Use of electrodes to stimulate areas deep in the brain has been uncovered as an alternative therapy for OCD sufferers who are resistant to other treatment types. It is a third means of treatment with pre-existing means being medication and cognitive behavioural therapy.
The two types of treatment mentioned are only effective for the bare majority of patients with 60% of sufferers experiencing a benefit by this means.
It is estimated that 10% of patients are severely affected by OCD despite using both of these treatment options. A reassessment of the safety of electrode use has been enacted by Damianna Denys of the University of Amsterdam. Also assessed was the effectiveness of the treatment type.
16 Study Participants
16 patients were taken who had symptoms of OCD, yet had not been cured after being in receipt of the other treatments for an extended time.
There were three treatment phases in the study, with the study taking place over an eight month period. Electrodes were implanted in the nucleus accumbens of the patients. This area of the brain is critical for our reward systems. Once implanted,
All participants received active stimulation to these electrodes. An assessment of their OCD symptoms was made every two weeks.
After this eight month period (Open Phase) all of the participants were invited to partake in a double blind phase lasting one month. This double blind phase meant, that there was a random assignment made to have the electrodes turned on or off in blocks lasting two weeks.
Assessment occurred prior to the double blind phase, and at the end of each of these two week blocks. A 12 month maintenance phase followed.
In this maintenance phase, stimulation resumed with assessment only now occurring every three months.
The ranking of OCD symptoms comes in the range of 0 to 40. If there was a score that showed a drop of more than 35% then these patients were classified as having responded to treatment. During the (open phase) of this study there was much improvement in symptoms noted, with the average score seeing a decrease of 46% of symptoms.
9 of the 16 participants showed a drop in symptom presentation of around 72%. It was found that depressive symptoms decreased by one half, with the stimulation being well received and tolerated by the participants.
Still Adverse Effects
There were however some permanent adverse effects of the OCD still present in these people, most notably word finding problems and mild forgetfulness.
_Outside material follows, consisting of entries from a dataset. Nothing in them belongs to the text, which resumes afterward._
Definition createPeerOperation (ctx : Ctx) (keyID : string) (asn : Z) (operationType peerID : string) (raw : json)
    (idemKey requestHash : string) : Q (result Data) :=
  r ← CreateOperation ctx (MkOperation "" "user" (non_empty keyID) None (Some asn) None operationType "peer" peerID
        (map_json (any_map raw).1) "pending_admin_review" idemKey requestHash zero_time zero_time);
  mret (match r with
        | Err e => wrapped "failed to create operation" e
        | Ok op => Ok (DMap [("created_at", JTime (op_CreatedAt op)); ("operation_id", JStr (op_ID op));
                             ("resource_id", JStr (op_ResourceID op)); ("resource_type", JStr (op_ResourceType op));
                             ("status", JStr (op_Status op))])
        end).
Definition request_operation (ctx : Ctx) (keyID : string) (asn : Z) (operationType : string) (raw : json) (requestHash : string)
    (a : obj) : Q (result Data) :=
  r ← inworld (GetByIDAndASN ctx (str_field "id" a) asn);
  match r with
  | Err _ => mret (Err "peer not found")
  | Ok peer =>
      if (peer_Status peer <>s "active") && (peer_Status peer <>s "suspended")
      then mret (Err "operation is only required for active or suspended peers")
      else createPeerOperation ctx keyID asn operationType (str_field "id" a) raw (str_field "idempotency_key" a) requestHash
  end.
Definition handleToolPeerUpdateOperationCreate : ToolHandler := λ ctx keyID asn raw requestHash,
  decodeStrict update_args raw (request_operation ctx keyID asn "peer_update" raw requestHash).
Definition handleToolPeerDeleteOperationCreate : ToolHandler := λ ctx keyID asn raw requestHash,
  decodeStrict [("id", FString); ("idempotency_key", FString)] raw (request_operation ctx keyID asn "peer_delete" raw requestHash).
(** A command whose failure ends the operation. *)
Lemma wp_must_send {A} (ok : A → bool) n c (kN : string → M A) kR kO id w :
  (∀ e, Calmly (λ r, ok r = false) (kN e)) → (∀ m, Calmly (λ r, ok r = false) (kR m)) →
  (∀ m w', refused m = false → sends n c (Answered m) w w' → wp (kO m) (λ r, confirms id (ok r)) w') →
  wp (a ← SendCommand n c;
      match a with NoAnswer e => kN e | Answered m => if refused m then kR m else kO m end)
     (λ r, confirms id (ok r)) w.
Proof.
  intros HN HR HO. apply wp_bind, wp_SendCommand.
  - intros e _. by apply wp_failing.
  - intros [e|m] w' Hs; [by apply wp_failing|]. destruct (refused m) eqn:E; [by apply wp_failing|]. by apply HO.
Qed.

(** The row goes once no agent carries it. *)
Lemma wp_delete {A} (ok : A → bool) ctx id (kF : string → M A) kS w0 m w :
  tracks w0 id m (λ _, None) w →
  (∀ e, Calmly (λ r, ok r = false) (kF e)) → Calm kS →
  wp (d ← Delete_ ctx id; match d with Some e => kF e | None => kS end) (λ r, confirms id (ok r)) w.
Proof.
  intros Ht HF HS. apply wp_bind, wp_stmt.
  - intros e w' _. by apply wp_failing.
  - intros w' Hc. eapply tracks_calm in Ht; [|exact Hc]. eapply wp_calm; [exact HS|].
    intros r w2 Hc2. eapply confirms_calm; [exact Hc2|]. intros _ node.
    simpl. rewrite (tr_view _ _ _ _ _ Ht). unfold desired, w_peers. simpl. by rewrite lookup_delete_eq.
Qed.

Lemma tracks_ext w0 id m d d' w : (∀ node, d node = d' node) → tracks w0 id m d w → tracks w0 id m d' w.
Proof. intros H [L P V]. split; [done..|]. intros node. by rewrite V, H. Qed.
Definition ignore {A} (p : M A) : M unit := p ;; mret tt.

Definition run (env : Env) (r : Request) : M unit :=
  match r with
  | HttpList v asn => ignore (UserPeer.List v asn)
  | HttpGet v asn id => ignore (Get_ v asn id)
  | HttpMetrics asn id h => ignore (Metrics asn id h)
  | HttpSummary asn => ignore (Summary asn)
  | HttpCreate asn body => ignore (Create_ env asn body)
  | HttpDelete asn id => ignore (UserPeer.Delete env asn id)
  | HttpUpdate asn id body => ignore (Update env asn id body)
  | AdminApprove id a => ignore (ApprovePeer env id a)
  | AdminReject id a r => ignore (RejectPeer env id a r)
  | AdminSuspend id a r => ignore (SuspendPeer env id a r)
  | AdminUnsuspend id a => ignore (UnsuspendPeer env id a)
  | AdminDelete id a => ignore (DeletePeer env id a)
  | AdminUpdate id a body => ignore (UpdatePeer env id a body)
  | AdminContactEmail id a body => ignore (UpdateContactEmail_ env id a body)
  | AdminImportNode n a => ignore (ImportNodePeers env n a)
  | AdminExport a => ignore (ExportPeers a)
  | AdminImport a o e => ignore (ImportPeers a o e)
  | AdminList v s a n p pp => ignore (ListPeers v s a n p pp)
  | BotCreate p => ignore (handleBotUserPeerCreate env p)
  | BotDelete tg id => ignore (handleBotUserPeerDelete env tg id)
  | BotUpdate tg id b => ignore (handleBotUserPeerUpdate env tg id b)
  | BotAdminAction a id r => ignore (handleBotAdminPeerAction a id r)
  | AgentHeartbeat hub n p => handleHeartbeat hub n p
  | AgentUpdating hub n => handleAgentUpdating hub n
  | AgentOnline n => node_came_online n
  | AgentOffline hub n => node_went_offline hub n
  | AgentSync n => pushPeersSync n
  | JobSweep cfg l => RunOnce cfg l Background
  | JobReconcile l => tick l Background
  end.

(** ** Walking through a handler *)
Lemma triple_seq {A B} Gp Ge `{!Reflexive Gp} P (p : M A) (g : A → M B) :
  triple Gp Ge P p (λ _, P) → (∀ a, triple Gp Ge P (g a) (λ _, P)) → triple Gp Ge P (p ≫= g) (λ _, P).
Proof. intros Hp Hg. by apply (triple_bind Gp Ge P p g (λ _, P)). Qed.

Lemma triple_Create_any Gp Ge `{!Reflexive Gp} `{!Stable P} ctx p :
  peer_ID p = "" →
  (∀ m id p', m !! id = None → peer_NodeID p' = peer_NodeID p → peer_RemoteASN p' = peer_RemoteASN p →
     Gp m (<[id := p']> m)) →
  triple Gp Ge P (Create ctx p) (λ _, P).
Proof.
  intros Hid HG. eapply triple_weaken; [done|..]; [by intros w HP; exact HP| |by apply triple_Create].
  by intros a w [? _].
Qed.

Lemma triple_get {A B} Gp Ge `{!Reflexive Gp} `{!Stable P} (φ : A → Prop) ctx f (g : result A → M B) Q :
  (∀ w x, db_ok w → P w → f w = Ok x → φ x) →
  (∀ e, triple Gp Ge P (g (Err e)) Q) → (∀ x, φ x → triple Gp Ge P (g (Ok x)) Q) →
  triple Gp Ge P (query ctx f ≫= g) Q.
Proof.
  intros Hφ He Ho. eapply triple_bind; [done|by apply (triple_query_post Gp Ge ctx f φ)|].
  intros [x|e]; (apply triple_pure; [done|]); intros Hx; [by apply Ho, Hx|apply He].
Qed.

Lemma built_fields rnd inp p em :
  BuildPendingPeer rnd inp = Ok p →
  peer_ID (assign (set_ContactEmail em) p) = ""
  ∧ peer_NodeID (assign (set_ContactEmail em) p) = in_NodeID inp
  ∧ peer_RemoteASN (assign (set_ContactEmail em) p) = in_ASN inp.
Proof. unfold BuildPendingPeer. repeat (case_match; try done); intros [= <-]; done. Qed.

(** A peer about to be inserted has no id yet. *)
Ltac built :=
  first [reflexivity
        | match goal with H : BuildPendingPeer _ _ = Ok _ |- _ => apply (built_fields _ _ _ _ H) end].
Lemma msteady_world s w :
  w_db w = w_db (m_world s) → w_log w = w_log (m_world s) → w_uuid w `suffix_of` w_uuid (m_world s) → msteady s (set_mworld w s).
Proof. by split. Qed.
Lemma msteady_heap s h : heap_evolves (m_heap s) h → msteady s (set_heap h s).
Proof. by split. Qed.
Lemma draw_db_steady s : msteady s (set_mworld (draw_db (m_world s)).2 s).
Proof. destruct (draw_db_quiet (m_world s)) as [[H1 H2] H3]. apply msteady_world; [done..|by rewrite H2]. Qed.
Lemma draw_redis_steady s : msteady s (set_mworld (draw_redis (m_world s)).2 s).
Proof. destruct (draw_redis_quiet (m_world s)) as [[H1 H2] H3]. apply msteady_world; [done..|by rewrite H2]. Qed.
Lemma mfresh_steady s : msteady s (mfresh s).2.
Proof.
  unfold mfresh. pose proof (draw_uuid_spec (m_world s)) as H. destruct (draw_uuid (m_world s)) as [[u|] w]; cbn [snd].
  - destruct H as (l & H1 & H2 & H3 & H4 & _). apply msteady_world; [done..|]. rewrite H1, H2. by apply suffix_cons_r.
  - subst w. by destruct s.
Qed.
Lemma steady_act {R} (f : MSt → R * MSt) : (∀ s, msteady s (f s).2) → steady (act f).
Proof. apply all_acts_act. Qed.
Lemma steady_gets {R} (f : MSt → R) : steady (gets f).
Proof. by apply steady_act. Qed.
Lemma steady_mstmt {R} ctx (onerr : string → R) (f : MSt → R * MSt) :
  (∀ s, msteady s (f s).2) → steady (mstmt ctx onerr f).
Proof.
  intros H. apply steady_act. intros s. unfold mstmt_step. destruct (expired _ _); [reflexivity|].
  pose proof (draw_db_steady s) as Hd. destruct (draw_db (m_world s)) as [[e|] w]; [done|]. etransitivity; [exact Hd|apply H].
Qed.
Lemma steady_mquery {R} ctx (f : MSt → result R) : steady (mquery ctx f).
Proof. by apply steady_mstmt. Qed.
(** A statement on a table of its own, after the draw of an id. *)
Lemma steady_fresh {R} ctx (onerr : string → R) (g : option string → MSt → R * MSt) :
  (∀ u s, msteady s (g u s).2) → steady (mstmt ctx onerr (λ s, let '(u, s1) := mfresh s in g u s1)).
Proof.
  intros H. apply steady_mstmt. intros s. pose proof (mfresh_steady s) as Hf. destruct (mfresh s) as [u s1].
  etransitivity; [exact Hf|apply H].
Qed.
Lemma steady_inworld {A} (p : M A) : world_steady p → steady (inworld p).
Proof. apply all_acts_along. intros s w' (H1 & H2 & H3). by apply msteady_world. Qed.
Lemma wsteady_uuid : world_steady (act draw_uuid).
Proof.
  split; [|done]. intros w. pose proof (draw_uuid_spec w) as H. destruct (draw_uuid w) as [[u|] w']; cbn [snd].
  - destruct H as (l & H1 & H2 & H3 & H4 & _). split_and!; [done..|]. rewrite H1, H2. by apply suffix_cons_r.
  - by subst.
Qed.
Lemma quiet_wsteady w w' : quiet w w' → w_log w' = w_log w → wsteady w w'.
Proof. intros [H1 H2] H3. split_and!; [done..|by rewrite H2]. Qed.
Lemma wsteady_rand : world_steady rand_read.
Proof. split; [|done]. intros w. destruct (draw_rnd_quiet w). by apply quiet_wsteady. Qed.
Lemma wsteady_query {R} ctx (f : World → result R) : world_steady (query ctx f).
Proof.
  split; [|done]. intros w. unfold stmt_step. destruct (expired _ _); [by apply quiet_wsteady|].
  destruct (draw_db_quiet w). destruct (draw_db w) as [[e|] w']; by apply quiet_wsteady.
Qed.
Lemma steady_enqueue a : steady (act (enqueue_step a)).
Proof.
  apply steady_act. intros s. unfold enqueue_step. pose proof (draw_redis_steady s) as H.
  destruct (draw_redis (m_world s)) as [down w]. destruct (isNil down); [|done]. etransitivity; [exact H|done].
Qed.
Lemma steady_LogAudit ctx a : steady (LogAudit ctx a).
Proof. apply (steady_fresh ctx Some (λ u s1, _)). intros [id|] s1; [|done]. by repeat case_match. Qed.
Lemma steady_CreateIdempotency ctx x : steady (CreateIdempotency ctx x).
Proof. apply (steady_fresh ctx Err (λ u s1, _)). intros [id|] s1; [|done]. by repeat case_match. Qed.
Lemma steady_CreateKey {O} get (put : gmap string (KeyRow O) → MSt → MSt) table ctx k :
  (∀ m s, msteady s (put m s)) → steady (CreateKey get put table ctx k).
Proof. intros H. apply (steady_fresh ctx Err (λ u s1, _)). intros [id|] s1; [|done]. repeat case_match; [done..|apply H]. Qed.
Lemma steady_CreateSession ctx x : steady (CreateSession ctx x).
Proof. apply steady_mstmt. intros s. by repeat case_match. Qed.
Lemma steady_alters ctx id :
  steady (CloseSession ctx id) ∧ steady (PingSession ctx id) ∧ steady (TouchUserKey ctx id) ∧ steady (TouchAdminKey ctx id).
Proof. by split_and!; apply steady_mstmt. Qed.
Lemma steady_CompleteIdempotency ctx id st rt ri r ec em : steady (CompleteIdempotency ctx id st rt ri r ec em).
Proof. by apply steady_mstmt. Qed.
Lemma steady_DeleteUserKey ctx id asn : steady (DeleteUserKey ctx id asn).
Proof. apply steady_mstmt. intros s. by repeat case_match. Qed.
Lemma steady_DeleteAdminKey ctx id admin : steady (DeleteAdminKey ctx id admin).
Proof. apply steady_mstmt. intros s. by repeat case_match. Qed.
Lemma steady_ForceDeleteUserKey ctx id : steady (ForceDeleteUserKey ctx id).
Proof. apply steady_mstmt. intros s. by repeat case_match. Qed.
Lemma steady_store d x : bounded x → steady (store_session d x).
Proof. intros Hx. apply steady_act. intros s. assert (heap_evolves (m_heap s) (m_heap s ++ [x])) by by apply heap_push. by destruct d. Qed.
(** An action on one session object. *)
Ltac on_session :=
  apply steady_act; intros s; cbn; repeat case_match; try reflexivity;
  cbn; apply msteady_heap; (eapply heap_alter; [eassumption|done|]); unfold bounded, ch_size, sem_size; cbn.
Lemma steady_take_message a : steady (take_message a).
Proof. on_session. intros [H1 H2]. rewrite H0 in H1. cbn in H1. split; [lia|done]. Qed.
Lemma steady_sendSSE a m : steady (sendSSE a m).
Proof. on_session. intros [H1 H2]. rewrite length_app. cbn. apply Nat.leb_le in H0. split; [lia|done]. Qed.
Lemma steady_sem a : steady (acquire_sem a) ∧ steady (release_sem a).
Proof. split; on_session; intros [H1 H2]; (split; [done|]); [apply Nat.leb_le in H0|]; lia. Qed.
Lemma steady_delete_stream d id : steady (act (λ s, (tt, set_streams d (delete id (streams d s)) s))).
Proof. apply steady_act. intros s. by destruct d. Qed.
Lemma steady_take_approval n : steady (take_approval n).
Proof. apply steady_act. intros s. split; [done..|]. cbn. rewrite dom_delete. set_solver. Qed.
Lemma steady_cleanup : steady cleanupAssistantApprovals.
Proof.
  apply all_acts_bind; [by apply steady_gets|]. intros now. apply steady_act. intros s. split; [done..|]. cbn. apply dom_filter_subseteq.
Qed.
Create HintDb steady.
#[export] Hint Resolve steady_gets steady_mquery wsteady_uuid wsteady_rand wsteady_query steady_enqueue steady_LogAudit
  steady_CreateIdempotency steady_CreateSession steady_CompleteIdempotency steady_DeleteUserKey steady_DeleteAdminKey
  steady_ForceDeleteUserKey steady_take_message steady_sendSSE steady_delete_stream steady_take_approval steady_cleanup : steady.
#[export] Hint Extern 1 (all_acts msteady (CloseSession ?c ?i)) => exact (proj1 (steady_alters c i)) : steady.
#[export] Hint Extern 1 (all_acts msteady (PingSession ?c ?i)) => exact (proj1 (proj2 (steady_alters c i))) : steady.
#[export] Hint Extern 1 (all_acts msteady (TouchUserKey ?c ?i)) => exact (proj1 (proj2 (proj2 (steady_alters c i)))) : steady.
#[export] Hint Extern 1 (all_acts msteady (TouchAdminKey ?c ?i)) => exact (proj2 (proj2 (proj2 (steady_alters c i)))) : steady.
#[export] Hint Extern 1 (all_acts msteady (acquire_sem ?a)) => exact (proj1 (steady_sem a)) : steady.
#[export] Hint Extern 1 (all_acts msteady (release_sem ?a)) => exact (proj2 (steady_sem a)) : steady.
#[export] Hint Extern 1 (all_acts msteady (CreateUserKey _ _)) => apply steady_CreateKey; done : steady.
#[export] Hint Extern 1 (all_acts msteady (CreateAdminKey _ _)) => apply steady_CreateKey; done : steady.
It was uncovered during the double blind phase in which 14 of the patients were included, that there was a difference in the rate of response to the placebo stimulation and the real stimulation.
Here there was a decrease in the presence of symptoms of between 8.3 and 25%. It was found that the improvements made were sustained during the maintenance phase of the study.
The research authors have noted that in summary there is an indication as a result of the study that bilateral stimulation of the nucleus accumbens may be an effective and also a safe treatment in patients whose OCD is highly refractory. Safe is the key detail in this instance and what the scientists are delving to unearth. With any degree of stimulation being emitted into the body there is the potential for harm and stimulating particular regions of the brain through direct contact with electrodes is dangerous for obvious reasons.
It was found also that there is a support mechanism here for patients and doctors, another means of treatment beyond the cognitive techniques and the medication. There is in other words therapeutic potential in patients with incapacitating chronic psychiatric disorders such as OCD.